Утром Алексей сразу же засобирался в больницу. Ругнул себя за вчерашнюю выходку, но все ж решил: «Ладно, это им на пользу». Чуть поводил бритвой по щекам, сполоснул лицо, оделся. И ушел бы тайком, но в прихожей зацепился за стул, тот грохнулся. Из спальни тут же появилась Валентина Юрьевна.

— Туда пускают только после пяти вечера, — сказала она. — Мы пойдем вместе.

— Я пойду один. У меня самолет в половине пятого.

— Что за тон, Алексей? Кошмар какой-то! Я повторяю: тебя не пустят в больницу.

— А мы из деревни, московских порядков не знаем, — угрюмо ответил он ей и ушел, едва удержав себя от соблазна хорошенько хлопнуть дверью.

По дороге в больницу ему вдруг пришла в голову интересная, как показалось, идея. Какие-то процессы, происходящие в атмосфере, регулируют не одну только погоду, они управляют эмоциями людей и даже их поступками. Действуют то положительно, то отрицательно. Во время глобальных погодных катаклизмов обостряются чувства, все видится и воспринимается четче, яснее, понятнее… Но тут же и определил, что все это ерунда.

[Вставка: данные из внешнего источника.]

Lemma localDay_of_parts : forall day time,
  0 <= time < msPerDay ->
  localDay tz (UTC tz (MakeDate day time)) = day
  /\ TimeWithinDay (LocalTime tz (UTC tz (MakeDate day time))) = time.
Proof.
  intros day time H. unfold localDay, LocalTime, UTC, MakeDate, Day, TimeWithinDay. cbn [offsetAt offsetOfLocal fixed] in *.
  replace (day * msPerDay + time - tz + tz) with (time + day * msPerDay) by ring.
  rewrite Z.div_add, Z.mod_add by (unfold msPerDay; lia).
  rewrite Z.div_small, Z.mod_small by exact H. lia.
Qed.

Lemma instant_of_parts : forall t,
  t = UTC tz (MakeDate (localDay tz t) (TimeWithinDay (LocalTime tz t))).
Proof.
  intros t. unfold localDay, UTC, MakeDate, Day, TimeWithinDay. cbn [offsetAt offsetOfLocal fixed] in *.
  pose proof (Z.div_mod (LocalTime tz t) msPerDay ltac:(unfold msPerDay; lia)).
  unfold LocalTime in *. cbn [offsetAt offsetOfLocal fixed] in *. lia.
Qed.

Lemma time_bounds : forall t, 0 <= TimeWithinDay t < msPerDay.
Proof. intros t. apply Z.mod_pos_bound. reflexivity. Qed.

(** Midnight instants are ordered as their days. *)
Lemma midnight_le : forall a b,
  UTC tz (MakeDate a 0) <= UTC tz (MakeDate b 0) <-> a <= b.
Proof.
  intros a b. unfold UTC, MakeDate, msPerDay. cbn [offsetAt offsetOfLocal fixed] in *. lia.
Qed.

End LocalZone.

(** *** Zones whose offset changes *)

(** A zone keeps a day when every local time of day on that day, read
    back into an instant, falls on that day: the day is not skipped as
    a whole, and no hour skipped on it reaches over midnight. *)
Definition keepsDay (zone : Zone) (day : Z) : Prop :=
  forall time,
    0 <= time < msPerDay -> localDay zone (UTC zone (MakeDate day time)) = day.

Lemma fixed_keepsDay : forall (tz : Z) day, keepsDay tz day.
Proof. intros tz day time H. apply (localDay_of_parts tz day time H). Qed.

Definition msPerHour : Z := 3600000.

(** A zone that sets its clocks forward by an hour at the instant
    [change]: the offset is [before] until then and an hour more from
    then on.  The local times of the skipped hour are read with the
    offset [before]. *)
Definition springForward (before change : Z) : Zone :=
  mkZone
    (fun t => if t <? change then before else before + msPerHour)
    (fun l => if l <? change + before + msPerHour then before else before + msPerHour).

Lemma Day_unique : forall x day,
  day * msPerDay <= x < day * msPerDay + msPerDay -> Day x = day.
Proof.
  intros x day H. unfold Day. symmetry.
  apply (Z.div_unique x msPerDay day (x - day * msPerDay)); [left|]; lia.
Qed.

(** Such a zone keeps every day when the skipped hour starts at most 22
    hours into a local day. *)
Lemma springForward_keepsDay : forall before change day,
  (change + before) mod msPerDay <= 22 * msPerHour ->
  keepsDay (springForward before change) day.
Proof.
  intros before change day Hc time Ht.
  unfold localDay, LocalTime, UTC, springForward, MakeDate.
  cbn [offsetAt offsetOfLocal].
  pose proof (Z.div_mod (change + before) msPerDay ltac:(unfold msPerDay; lia)) as Hq.
  pose proof (Z.mod_pos_bound (change + before) msPerDay ltac:(unfold msPerDay; lia)) as Hr.
  revert Hq Hr Hc.
  generalize ((change + before) / msPerDay) as q.
  generalize ((change + before) mod msPerDay) as r.
  intros r q Hq Hr Hc.
  apply Day_unique. unfold msPerDay, msPerHour in *.
  destruct (Z.ltb_spec (day * 86400000 + time) (change + before + 3600000));
    match goal with
    | |- context [if ?c then _ else _] => destruct c eqn:E
    end;
    try (apply Z.ltb_lt in E); try (apply Z.ltb_ge in E); lia.
Qed.

(** The clocks of this zone go from 02:00 to 03:00 on 2024-03-31 (at
    01:00 UTC), those of the next one from 00:00 to 01:00 on 2024-09-08
    (at 04:00 UTC), so that this day has no local midnight. *)
Definition centralEurope : Zone := springForward 3600000 1711846800000.
Definition santiago : Zone := springForward (-14400000) 1725768000000.

Lemma centralEurope_keepsDay : forall day, keepsDay centralEurope day.
Proof. intros day. apply springForward_keepsDay. vm_compute. discriminate. Qed.

Lemma santiago_keepsDay : forall day, keepsDay santiago day.
Proof. intros day. apply springForward_keepsDay. vm_compute. discriminate. Qed.

(** A zone that sets its clocks back by an hour at the instant
    [change].  The local times of the repeated hour are read with the
    offset [before], as the first of the two instants they name. *)
Definition fallBack (before change : Z) : Zone :=
  mkZone
    (fun t => if t <? change then before else before - msPerHour)
    (fun l => if l <? change + before then before else before - msPerHour).
Lemma strings_Contains_unfold (s sub : string) :
  strings_Contains s sub
  = String.prefix sub s ||
    match s with
    | EmptyString => false
    | String _ s' => strings_Contains s' sub
    end.
Proof. destruct s; reflexivity. Qed.

Lemma prefix_append (sub b : string) : String.prefix sub (sub +:+ b) = true.
Proof.
  induction sub as [|c sub IH]; simpl.
  - by destruct b.
  - destruct (Ascii.ascii_dec c c); [exact IH|done].
Qed.

Lemma strings_Contains_intro (a sub b : string) :
  strings_Contains (a +:+ sub +:+ b) sub = true.
Proof.
  induction a as [|c a IH].
  - rewrite strings_Contains_unfold. change ("" +:+ sub +:+ b) with (sub +:+ b).
    by rewrite prefix_append.
  - simpl. apply orb_true_iff. right. exact IH.
Qed.

Lemma prefix_split (sub s : string) :
  String.prefix sub s = true -> exists b, s = sub +:+ b.
Proof.
  revert s. induction sub as [|c sub IH]; intros s H.
  - by exists s.
  - destruct s as [|c' s]; [discriminate|]. simpl in H.
    destruct (Ascii.ascii_dec c c') as [->|]; [|discriminate].
    destruct (IH s H) as [b ->]. by exists b.
Qed.

Lemma strings_Contains_elim (s sub : string) :
  strings_Contains s sub = true -> exists a b, s = a +:+ sub +:+ b.
Proof.
  induction s as [|c s IH]; rewrite strings_Contains_unfold;
    intros [H|H]%orb_true_iff.
  - apply prefix_split in H as [b ->]. by exists "", b.
  - discriminate.
  - apply prefix_split in H as [b Hb]. exists "", b. exact Hb.
  - destruct (IH H) as (a & b & ->). by exists (String c a), b.
Qed.

(** ** Effects of the stateful functions *)

Section Effects.
Context {C : Collaborators}.

Lemma ReadFile_run (path : string) (w : World) :
  ReadFile path w
  = (match read_faults w !! path with
     | Some e => Err e
     | None =>
         match files w !! path with
         | Some body => Ok body
         | None => Err (ErrNotExist path)
         end
     end, log_event (EvReadFile path) w).
Proof.
  unfold ReadFile. unfold_monad. simpl.
  destruct (read_faults w !! path); [reflexivity|].
  destruct (files w !! path); reflexivity.
Qed.

Lemma WriteFile_run (path body : string) (w : World) :
  WriteFile path body w
  = match write_faults w !! path with
    | Some (RefusedAtOpen e) => (Err e, log_event (EvWriteFile path) w)
    | Some (FailsAfterOpen e written) =>
        (Err e, set_files (<[path := String.substring 0 written body]> (files w))
                  (log_event (EvWriteFile path) w))
    | None =>
        (Ok tt, set_files (<[path := body]> (files w)) (log_event (EvWriteFile path) w))
    end.
Proof.
  unfold WriteFile. unfold_monad. simpl.
  destruct (write_faults w !! path) as [[e|e written]|]; reflexivity.
Qed.

Ltac run_in H :=
  repeat (unfold_monad_in H;
          try rewrite ReadFile_run in H;
          try rewrite WriteFile_run in H;
          destruct_scrutinee H);
  unfold_monad_in H.

(** The scan only prints. *)
Lemma scanLoop_persistent (t : TarStream) (m : PluginList) (d : string) (w : World) :
  persistent (scanLoop t m d w).2 = persistent w.
Proof.
  revert m d w. induction t as [|e|h content rest IH]; intros m d w; simpl;
    [reflexivity..|].
  destruct (Ascii.eqb (Typeflag h) TypeDir); [apply IH|].
  destruct (Ascii.eqb (Typeflag h) TypeReg); [|reflexivity].
  destruct (String.eqb (Name h) "manifest.toml").
  - unfold_monad. destruct (toml_Decode content m); simpl; [reflexivity|].
    rewrite IH. reflexivity.
  - destruct (strings_Contains (Name h) "stripe-cli-"); [|apply IH].
    unfold_monad. rewrite IH. reflexivity.
Qed.

(** Reconciliation that does not return normally leaves the installed
    index alone, and the files too, but for a write of the catalog that
    failed after the file was opened: the catalog file then holds the
    first bytes of the encoded catalog. *)
Lemma AddEntry_not_ok_effect (entry : Plugin) (w w' : World) (r : outcome unit) :
  AddEntryToPluginManifest entry w = (r, w') ->
  r <> Ok tt ->
  installed_plugins w' = installed_plugins w /\
  (files w' = files w \/
   exists e written buf,
     write_faults w !! pluginManifestPath = Some (FailsAfterOpen e written) /\
     r = Err e /\
     files w' = <[pluginManifestPath := String.substring 0 written buf]> (files w)).
Proof.
  unfold AddEntryToPluginManifest, Stat_ok, toml_DecodeFile, InitConfig,
    GetInstalledPlugins, WriteConfigField_installed_plugins.
  intros H Hr. run_in H; injection H as <- <-; simpl in *;
    (split; [done|]); try (by left); try done.
  all: right; do 3 eexists; split; [eassumption || reflexivity|split; reflexivity].
Qed.

Lemma AddEntry_not_ok_persistent (entry : Plugin) (w w' : World) (r : outcome unit) :
  AddEntryToPluginManifest entry w = (r, w') ->
  r <> Ok tt ->
  (forall e written,
      write_faults w !! pluginManifestPath <> Some (FailsAfterOpen e written)) ->
  persistent w' = persistent w.
Proof.
  intros H Hr Hopen.
  destruct (AddEntry_not_ok_effect entry w w' r H Hr)
    as [Hinst [Hfiles|(e & written & buf & Hfault & _)]].
  - unfold persistent. by rewrite Hinst, Hfiles.
  - by destruct (Hopen e written).
Qed.

(** The installed index after a normal return. *)
Lemma AddEntry_ok_installed (entry : Plugin) (w w' : World) :
  AddEntryToPluginManifest entry w = (Ok tt, w') ->
  installed_plugins w' = addInstalled (Shortname entry) (installed_plugins w) /\
  last (trace w') = Some (EvWriteConfigField "installed_plugins").
Proof.
  unfold AddEntryToPluginManifest, Stat_ok, toml_DecodeFile, InitConfig,
    GetInstalledPlugins, WriteConfigField_installed_plugins.
  intros H. run_in H; try discriminate; injection H as <-; simpl;
    (split; [reflexivity|apply last_snoc]).
Qed.

(** A normal return of reconciliation, in full. *)
Lemma AddEntry_ok (entry : Plugin) (w : World) (current merged : PluginList)
  (buf : string) :
  storedCatalog w current ->
  mergeEntry entry current = Ok merged ->
  toml_Encode merged = inr buf ->
  write_faults w !! pluginManifestPath = None ->
  exists w',
    AddEntryToPluginManifest entry w = (Ok tt, w') /\
    files w' = <[pluginManifestPath := buf]> (files w) /\
    installed_plugins w' = addInstalled (Shortname entry) (installed_plugins w).
Proof.
  unfold storedCatalog. intros Hcur Hmerge Henc Hwr.
  unfold AddEntryToPluginManifest, Stat_ok, toml_DecodeFile, InitConfig,
    GetInstalledPlugins, WriteConfigField_installed_plugins.
  destruct (files w !! pluginManifestPath) as [body|] eqn:Hf.
  - destruct Hcur as [Hrf Hdec].
    unfold_monad. rewrite Hf, bool_decide_eq_true_2 by eauto.
    unfold_monad. rewrite ReadFile_run, Hrf, Hf, Hdec, Hmerge, Henc, WriteFile_run.
    simpl. rewrite Hwr. eexists. split; [reflexivity|]. done.
  - subst current.
    unfold_monad. rewrite Hf, bool_decide_eq_false_2 by (intros [? ?]; discriminate).
    unfold_monad. rewrite Hmerge, Henc, WriteFile_run. simpl. rewrite Hwr.
    eexists. split; [reflexivity|]. done.
Qed.

End Effects.

(** * The claims *)

Section Reconciliation.
Context {C : Collaborators}.

(** C3.  When the stored catalog holds a plugin named like the entry, with
    [p] the first such plugin, at index [i], reconciling an entry whose
    first release is [r'] gives a catalog of the same length in which
    index [i] holds [p]'s name with releases [Releases p ++ [r']] and
    every other index holds what it held; and, when encoding and the
    write go through, that catalog is what is stored. *)
Theorem reconcile_existing_appends (entry p : Plugin) (r' : Release) (i : nat)
  (w : World) (current : PluginList) :
  storedCatalog w current ->
  Plugins current !! i = Some p ->
  Shortname p = Shortname entry ->
  (forall j q, j < i -> Plugins current !! j = Some q ->
               Shortname q <> Shortname entry) ->
  Releases entry !! 0 = Some r' ->
  exists merged,
    mergeEntry entry current = Ok merged /\
    length (Plugins merged) = length (Plugins current) /\
    Plugins merged !! i = Some (mkPlugin (Shortname p) (Releases p ++ [r'])) /\
    (forall j, j <> i -> Plugins merged !! j = Plugins current !! j) /\
    (forall buf,
        toml_Encode merged = inr buf ->
        write_faults w !! pluginManifestPath = None ->
        exists w',
          AddEntryToPluginManifest entry w = (Ok tt, w') /\
          files w' = <[pluginManifestPath := buf]> (files w)).
Proof.
  intros Hcur Hi Hp Hfirst Hr.
  destruct (Releases entry) as [|r0 rs] eqn:Hrel; [discriminate|].
  injection Hr as ->.
  pose proof (appendLoop_found entry p (Plugins current) i r' rs Hi Hp Hfirst Hrel)
    as Hloop.
  exists (mkPluginList (<[i := mkPlugin (Shortname p) (Releases p ++ [r'])]> (Plugins current))).
  assert (Hmerge : mergeEntry entry current
                   = Ok (mkPluginList (<[i := mkPlugin (Shortname p) (Releases p ++ [r'])]>
                                         (Plugins current)))).
  { unfold mergeEntry. rewrite Hloop. reflexivity. }
  split; [exact Hmerge|]. simpl.
  split; [apply length_insert|].
  split; [apply list_lookup_insert_eq; by eapply lookup_lt_Some|].
  split; [intros j Hj; by apply list_lookup_insert_ne|].
  intros buf Henc Hwr.
  destruct (AddEntry_ok entry w current _ buf Hcur Hmerge Henc Hwr) as (w' & Hrun & Hf & _).
  by exists w'.
Qed.
(** The two examples of the specification: the lines a, a, b are listed
    as a and b; of twelve entries ten are listed and two counted. *)
Lemma handleApiError_lists_validation_errors_witness :
  handleApiError
    (AxiosError "Request failed with status code 400"
       (Some (mkResponse 400
                (Obj [("message", Str "bad");
                      ("errors", Str ("a" +:+ nl +:+ "a" +:+ nl +:+ "b"))])))
       true)
    "Failed to place order"
  = Throw (PlainError
             ("Failed to place order: HTTP 400 - bad" +:+ nl +:+
              "Validation errors:" +:+ nl +:+ "- a" +:+ nl +:+ "- b")
             (Obj [("message", Str "bad");
                   ("errors", Str ("a" +:+ nl +:+ "a" +:+ nl +:+ "b"))])) ∧
  handleApiError
    (AxiosError "Request failed with status code 400"
       (Some (mkResponse 400
                (Obj [("message", Str "bad");
                      ("errors", Arr (map (λ n : nat, Str ("e" +:+ pretty n)) (seq 1 12)))])))
       true)
    "Failed to place order"
  = Throw (PlainError
             ("Failed to place order: HTTP 400 - bad" +:+ nl +:+
              "Validation errors:" +:+
              nl +:+ "- e1" +:+ nl +:+ "- e2" +:+ nl +:+ "- e3" +:+ nl +:+ "- e4" +:+
              nl +:+ "- e5" +:+ nl +:+ "- e6" +:+ nl +:+ "- e7" +:+ nl +:+ "- e8" +:+
              nl +:+ "- e9" +:+ nl +:+ "- e10" +:+ nl +:+ "... and 2 more errors")
             (Obj [("message", Str "bad");
                   ("errors", Arr (map (λ n : nat, Str ("e" +:+ pretty n)) (seq 1 12)))])).
Proof.
  split.
  - destruct (handleApiError_lists_validation_errors
                (AxiosError "Request failed with status code 400"
                   (Some (mkResponse 400
                            (Obj [("message", Str "bad");
                                  ("errors", Str ("a" +:+ nl +:+ "a" +:+ nl +:+ "b"))])))
                   true)
                "Failed to place order" _ _ eq_refl eq_refl eq_refl eq_refl eq_refl eq_refl)
      as (entries & Hrun & Hstr & _).
    destruct (Hstr _ eq_refl) as [-> _]. exact Hrun.
  - destruct (handleApiError_lists_validation_errors
                (AxiosError "Request failed with status code 400"
                   (Some (mkResponse 400
                            (Obj [("message", Str "bad");
                                  ("errors",
                                   Arr (map (λ n : nat, Str ("e" +:+ pretty n)) (seq 1 12)))])))
                   true)
                "Failed to place order" _ _ eq_refl eq_refl eq_refl eq_refl eq_refl eq_refl)
      as (entries & Hrun & _ & _ & Harr).
    rewrite (Harr (map (λ n : nat, "e" +:+ pretty n) (seq 1 12)) eq_refl) in Hrun.
    exact Hrun.
Defined.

В больнице он кого-то упрашивал. Кому-то объяснял, кто он и откуда. С кем-то ругался. Перед кем-то извинялся. Потом только Алексею выдали стоптанные больничные тапочки и мятый белый халат без пуговиц.

Первый этаж, второй, третий… Поворот, еще поворот… Тридцать вторая палата, тридцать третья, тридцать четвертая… Подошел, постоял, побледнел, заволновался. Вошел. Малюсенькая палата (результат стараний Валентины Юрьевны) с маленьким окошком. Белые стены, белая кровать, белое лицо на белой подушке, белая рука поверх белого одеяла.

— Алеша, это я, — сказала она. — Здравствуй, Алеша!

Он подошел к кровати, опустился на колени, взял ее маленькие ладошки и прижал к щеке. Ладошки горячие, слышно, как под кожей бьется кровь. Без очков ее лицо беспомощное и беззащитное. Щеки опали, из-за этого глаза вроде стали больше.

— Прости, — прошептал Алексей. — Я очень и очень плохой человек. Я очень был сердит на тебя. Но ты простишь, ладно?

— Алеша, ты хороший человек и ни в чем не виноват, — тоже шепотом ответила Ольга. — Это я ужасно глупая и мнительная… Есть такое выражение: неясная тревога. Вроде бы нет причин, а страх преследует, не отступает. Больше всего угнетает эта неотступность страха… Я только не говорила, не хотела пугать тебя, но в последнее время я очень плохо себя чувствовала. Кое-как дождалась отпуска. Мама сразу начала действовать, в тот же день, как я приехала. Она это умеет… Как они тебя встретили?

— Тебе не трудно говорить? — спросил он.

— Совсем нетрудно. Расскажи мне хомутовские новости. Николай Петрович не проговорился о моем увольнении?

— Сразу же. Но это получилось случайно… Зачем ты сделала это?

— Я же говорю: страх и отчаяние.

— У нас ураган был, — начал он и тут же обругал себя: «Нет, я действительно скотина. Сейчас начну докладывать о суточных надоях молока и трудовых достижениях Егора Басарова».

— Это, должно быть, очень страшно, — Ольга поежилась. — Я ни разу не видела урагана. Страшно было, Алеша? Впрочем, я дуреха. Но большинство людей, если не все, не могут сразу воспринять любое трагическое событие, поскольку у них нет реального впечатления, они не очевидцы. Поэтому… Не обращай внимания, я стала ужасно болтливая.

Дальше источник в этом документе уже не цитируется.